(Source records)
(** * AiaudioGen: the client-side orchestration core, embedded in Rocq

    The development follows the TypeScript sources:
    - [Codec]    : [utils/audioUtils] (base64 decoding, PCM decoding, WAV
                   encoding and merging);
    - [App]      : the state, refs, handlers and effects of [App.tsx]
                   (playback engine, lecture content pipeline, auto-advance,
                   video job poller, course regeneration, script edits);
    - [DownloadAll] : [handleDownloadAll], the bulk export with its bounded
                   wait;
    - [Gemini]   : the request building and result handling of
                   [services/geminiService] (speech synthesis, video jobs,
                   script improvement), with [Constants] for the voices;
    - [EditLectureModal] : the editor of a lecture's title and script.

    JavaScript numbers that carry times and sample values are exact rationals
    here ([Q]); bytes are [Byte.byte]; objects used as maps ([Record<number, _>])
    are [gmap nat _]; typed arrays and the lecture array are lists. *)

From Stdlib Require Import ZArith Lia String Ascii QArith Qround List.
From coqutil Require Import Byte Word.LittleEndianList Z.bitblast.
From stdpp Require Import base option list gmap.
From Equations Require Import Equations.

#[local] Open Scope string_scope.
#[local] Open Scope Z_scope.
#[local] Open Scope list_scope.

(** ** Exceptions and fallible results *)

Inductive exn :=
| RangeError
| NotSupportedError
| InvalidCharacterError
| TypeError
| Error (message : string).

Inductive result (A : Type) :=
| Ok (a : A)
| Throw (e : exn).
Arguments Ok {A} a.
Arguments Throw {A} e.

#[export] Instance result_ret : MRet result := λ A a, Ok a.
#[export] Instance result_bind : MBind result := λ A B f r,
  match r with Ok a => f a | Throw e => Throw e end.
#[export] Instance result_fmap : FMap result := λ A B f r,
  match r with Ok a => Ok (f a) | Throw e => Throw e end.

Definition is_ok {A} (r : result A) : bool :=
  match r with Ok _ => true | Throw _ => false end.

(** JavaScript numbers: a finite value or NaN. *)
Inductive num :=
| Fin (q : Q)
| NaN.

Module Codec.

(** *** [atob]: the platform's forgiving base64 decoder *)

Definition isAsciiWhitespace (c : ascii) : bool :=
  let n := nat_of_ascii c in
  ((n =? 9) || (n =? 10) || (n =? 12) || (n =? 13) || (n =? 32))%nat.

Definition base64Value (c : ascii) : option Z :=
  let n := Z.of_nat (nat_of_ascii c) in
  if (65 <=? n) && (n <=? 90) then Some (n - 65)
  else if (97 <=? n) && (n <=? 122) then Some (n - 71)
  else if (48 <=? n) && (n <=? 57) then Some (n + 4)
  else if n =? 43 then Some 62
  else if n =? 47 then Some 63
  else None.

Definition isEquals (c : ascii) : bool := (nat_of_ascii c =? 61)%nat.

(** Drops one or two trailing [=] when the length is a multiple of four. *)
Definition stripPadding (cs : list ascii) : list ascii :=
  if (length cs mod 4 =? 0)%nat then
    match rev cs with
    | c1 :: c2 :: r =>
        if isEquals c1 then (if isEquals c2 then rev r else rev (c2 :: r)) else cs
    | _ => cs
    end
  else cs.

Fixpoint sextets (cs : list ascii) : option (list Z) :=
  match cs with
  | [] => Some []
  | c :: cs' =>
      v ← base64Value c;
      vs ← sextets cs';
      Some (v :: vs)
  end.

Fixpoint decodeSextets (vs : list Z) : list byte :=
  match vs with
  | a :: b :: c :: d :: rest =>
      let n := Z.lor (Z.lor (Z.shiftl a 18) (Z.shiftl b 12)) (Z.lor (Z.shiftl c 6) d) in
      byte.of_Z (Z.shiftr n 16) :: byte.of_Z (Z.shiftr n 8) :: byte.of_Z n
        :: decodeSextets rest
  | [a; b; c] =>
      let n := Z.shiftr (Z.lor (Z.lor (Z.shiftl a 12) (Z.shiftl b 6)) c) 2 in
      [byte.of_Z (Z.shiftr n 8); byte.of_Z n]
  | [a; b] =>
      let n := Z.shiftr (Z.lor (Z.shiftl a 6) b) 4 in
      [byte.of_Z n]
  | _ => []
  end.

(** [atob] returns a binary string: one character per decoded byte. *)
Definition atob (data : string) : result string :=
  let cs := filter (λ c, negb (isAsciiWhitespace c)) (list_ascii_of_string data) in
  let cs := stripPadding cs in
  if (length cs mod 4 =? 1)%nat then Throw InvalidCharacterError
  else match sextets cs with
       | None => Throw InvalidCharacterError
       | Some vs =>
           Ok (string_of_list_ascii (map ascii_of_byte (decodeSextets vs)))
       end.

(** [charCodeAt] yields NaN out of range; a NaN stored in a [Uint8Array]
    becomes 0. *)
Definition charCodeAt (s : string) (i : nat) : Z :=
  match String.get i s with
  | Some c => Z.of_nat (nat_of_ascii c)
  | None => 0
  end.

(** *** [decode] *)

Definition decode (base64 : string) : result (list byte) :=
  binaryString ← atob base64;
  let len := String.length binaryString in
  let bytes := repeat Byte.x00 len in
  Ok (foldl (λ (bytes : list byte) (i : nat),
              <[i := byte.of_Z (charCodeAt binaryString i)]> bytes)
            bytes (seq 0 len)).

(** *** [DataView] and typed-array writes

    A write that does not fit in the buffer raises [RangeError]. *)

Definition writeBytes (buf : list byte) (offset : nat) (bs : list byte)
  : result (list byte) :=
  if (offset + length bs <=? length buf)%nat
  then Ok (take offset buf ++ bs ++ drop (offset + length bs) buf)
  else Throw RangeError.

Definition setUint8 (view : list byte) (offset : nat) (v : Z) : result (list byte) :=
  writeBytes view offset [byte.of_Z v].

(** [setUint16(offset, v, true)] and [setUint32(offset, v, true)]: the value
    wraps to the field width and is stored low byte first. *)
Definition setUint16 (view : list byte) (offset : nat) (v : Z) : result (list byte) :=
  writeBytes view offset (le_split 2 v).

Definition setUint32 (view : list byte) (offset : nat) (v : Z) : result (list byte) :=
  writeBytes view offset (le_split 4 v).

(** [target.set(source, offset)] on a [Uint8Array]. *)
Definition typedSet (target : list byte) (source : list byte) (offset : nat)
  : result (list byte) :=
  writeBytes target offset source.

Definition writeString (view : list byte) (offset : nat) (s : string)
  : result (list byte) :=
  foldl (λ (acc : result (list byte)) (i : nat),
           view ← acc; setUint8 view (offset + i) (charCodeAt s i))
        (Ok view) (seq 0 (String.length s)).

Record Blob := { blobBytes : list byte; blobType : string }.

(** *** [pcmToWavBlob] *)

Definition pcmToWavBlob (pcmData : list byte) : result Blob :=
  let sampleRate := 24000 in
  let numChannels := 1 in
  let bitsPerSample := 16 in
  let dataSize := length pcmData in
  let buffer := repeat Byte.x00 (44 + dataSize) in
  view ← writeString buffer 0 "RIFF";
  view ← setUint32 view 4 (36 + Z.of_nat dataSize);
  view ← writeString view 8 "WAVE";
  view ← writeString view 12 "fmt ";
  view ← setUint32 view 16 16;
  view ← setUint16 view 20 1;
  view ← setUint16 view 22 numChannels;
  view ← setUint32 view 24 sampleRate;
  view ← setUint32 view 28 (sampleRate * numChannels * (bitsPerSample / 8));
  view ← setUint16 view 32 (numChannels * (bitsPerSample / 8));
  view ← setUint16 view 34 bitsPerSample;
  view ← writeString view 36 "data";
  view ← setUint32 view 40 (Z.of_nat dataSize);
  view ← typedSet view pcmData 44;
  Ok {| blobBytes := view; blobType := "audio/wav" |}.

(** *** [createWavBlob] and [createMergedWavBlob] *)

Definition createWavBlob (base64 : string) : result Blob :=
  pcmData ← decode base64;
  pcmToWavBlob pcmData.

Definition createMergedWavBlob (base64Audios : list string) : result Blob :=
  pcmChunks ← mapM decode base64Audios;
  let totalLength := foldl (λ (acc : nat) (chunk : list byte), (acc + length chunk)%nat)
                           0%nat pcmChunks in
  let mergedPcm := repeat Byte.x00 totalLength in
  merged ← foldl (λ (st : result (list byte * nat)) (chunk : list byte),
                    '(mergedPcm, offset) ← st;
                    mergedPcm ← typedSet mergedPcm chunk offset;
                    Ok (mergedPcm, (offset + length chunk)%nat))
                 (Ok (mergedPcm, 0%nat)) pcmChunks;
  pcmToWavBlob merged.1.

(** *** Reading a WAV back (used to state the properties) *)

Definition getUint16 (view : list byte) (offset : nat) : Z :=
  le_combine (take 2 (drop offset view)).

Definition getUint32 (view : list byte) (offset : nat) : Z :=
  le_combine (take 4 (drop offset view)).

Definition asciiAt (view : list byte) (offset n : nat) : string :=
  string_of_list_ascii (map ascii_of_byte (take n (drop offset view))).

(** The data section: everything after the 44-byte header. *)
Definition dataSection (wav : list byte) : list byte := drop 44 wav.

(** *** [decodeAudioData] *)

(** The capabilities of the audio context that [createBuffer] checks. *)
Record AudioContext := {
  maxChannels : nat;
  rateSupported : Q → bool
}.

Record AudioBuffer := {
  numberOfChannels : nat;
  frames : nat;
  sampleRate : Q;
  channels : list (list num)
}.

Definition duration (b : AudioBuffer) : Q :=
  (Z.of_nat (frames b) # 1) / sampleRate b.

(** A two's-complement 16-bit value from its unsigned reading. *)
Definition toInt16 (u : Z) : Z := if u <? 32768 then u else u - 65536.

(** The elements of [new Int16Array(buffer)] (little-endian platform). *)
Fixpoint int16Elements (bs : list byte) : list Z :=
  match bs with
  | lo :: hi :: rest => toInt16 (le_combine [lo; hi]) :: int16Elements rest
  | _ => []
  end.

(** [new Int16Array(buffer)] raises [RangeError] unless the byte length is a
    multiple of the element size. *)
Definition newInt16Array (buffer : list byte) : result (list Z) :=
  if (length buffer mod 2 =? 0)%nat then Ok (int16Elements buffer)
  else Throw RangeError.

(** [a / b] on array lengths: [None] stands for the non-finite results of a
    division by zero. *)
Definition divLengths (a b : nat) : option Q :=
  match b with
  | O => None
  | S _ => Some (Z.of_nat a # Pos.of_nat b)
  end.

(** Conversion of a number to the [unsigned long] argument of [createBuffer]:
    non-finite values give 0, others are truncated and wrapped. *)
Definition toUnsignedLong (x : option Q) : Z :=
  match x with
  | None => 0
  | Some q => (Qfloor q) mod 2 ^ 32
  end.

Definition createBuffer (ctx : AudioContext) (numberOfChannels : nat)
    (length : option Q) (sampleRate : Q) : result AudioBuffer :=
  let len := Z.to_nat (toUnsignedLong length) in
  if (numberOfChannels =? 0)%nat || (maxChannels ctx <? numberOfChannels)%nat
     || (len =? 0)%nat || negb (rateSupported ctx sampleRate)
  then Throw NotSupportedError
  else Ok {| numberOfChannels := numberOfChannels;
             frames := len;
             sampleRate := sampleRate;
             channels := repeat (repeat (Fin 0) len) numberOfChannels |}.

(** The number of iterations of [for (i = 0; i < x; i++)]. *)
Definition iterations (x : option Q) : nat :=
  match x with
  | None => 0%nat
  | Some q => Z.to_nat (Qceiling q)
  end.

(** [dataInt16[k] / 32768.0]: an index out of range reads [undefined], and
    the quotient is NaN. *)
Definition scaled (x : option Z) : num :=
  match x with
  | Some v => Fin (v # 32768)
  | None => NaN
  end.

Definition decodeAudioData (data : list byte) (ctx : AudioContext)
    (sampleRate : Q) (numChannels : nat) : result AudioBuffer :=
  dataInt16 ← newInt16Array data;
  let frameCount := divLengths (length dataInt16) numChannels in
  buffer ← createBuffer ctx numChannels frameCount sampleRate;
  Ok (foldl (λ (buffer : AudioBuffer) (channel : nat),
        let channelData := default [] (channels buffer !! channel) in
        let channelData :=
          foldl (λ (channelData : list num) (i : nat),
                   <[i := scaled (dataInt16 !! (i * numChannels + channel)%nat)]>
                     channelData)
                channelData (seq 0 (iterations frameCount)) in
        {| numberOfChannels := numberOfChannels buffer;
           frames := frames buffer;
           sampleRate := Codec.sampleRate buffer;
           channels := <[channel := channelData]> (channels buffer) |})
      buffer (seq 0 numChannels)).

(** The context the application creates: the channel and rate ranges every
    implementation has to support. *)
Definition defaultContext : AudioContext :=
  {| maxChannels := 32;
     rateSupported := λ r, Qle_bool 8000 r && Qle_bool r 96000 |}.

End Codec.


(** ** Vocabulary for the properties of the codec *)

Module CodecSpec.
Import Codec.

Definition bytesOfString (s : string) : list byte :=
  map byte_of_ascii (list_ascii_of_string s).

(** The 44 bytes that precede [dataSize] bytes of PCM. *)
Definition wavHeader (dataSize : nat) : list byte :=
  bytesOfString "RIFF" ++ le_split 4 (36 + Z.of_nat dataSize)
  ++ bytesOfString "WAVE"
  ++ bytesOfString "fmt " ++ le_split 4 16 ++ le_split 2 1 ++ le_split 2 1
  ++ le_split 4 24000 ++ le_split 4 48000 ++ le_split 2 2 ++ le_split 2 16
  ++ bytesOfString "data" ++ le_split 4 (Z.of_nat dataSize).

(** One step of a loop that stores at index [k] a value computed from [k]
    and the element found there. *)
Definition updateStep {A : Type} (d : A) (g : nat → A → A) (l : list A) (k : nat)
  : list A :=
  <[k := g k (default d (l !! k))]> l.

(** The two loops of [decodeAudioData]. *)
Definition fillChannel (dataInt16 : list Z) (c iters ch : nat) (channelData : list num)
  : list num :=
  foldl (updateStep NaN (λ i _, scaled (dataInt16 !! (i * c + ch)%nat)))
        channelData (seq 0 iters).

Definition fillStep (dataInt16 : list Z) (c iters : nat) (buffer : AudioBuffer)
    (channel : nat) : AudioBuffer :=
  {| numberOfChannels := numberOfChannels buffer;
     frames := frames buffer;
     sampleRate := sampleRate buffer;
     channels := updateStep [] (fillChannel dataInt16 c iters) (channels buffer) channel |}.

• Task description
Reproduce the records above line by line, without any change, up to and including the line that holds "[services/geminiService] (speech synthesis, video".

• Response area
(** * AiaudioGen: the client-side orchestration core, embedded in Rocq

    The development follows the TypeScript sources:
    - [Codec]    : [utils/audioUtils] (base64 decoding, PCM decoding, WAV
                   encoding and merging);
    - [App]      : the state, refs, handlers and effects of [App.tsx]
                   (playback engine, lecture content pipeline, auto-advance,
                   video job poller, course regeneration, script edits);
    - [DownloadAll] : [handleDownloadAll], the bulk export with its bounded
                   wait;
    - [Gemini]   : the request building and result handling of
                   [services/geminiService] (speech synthesis, video jobs,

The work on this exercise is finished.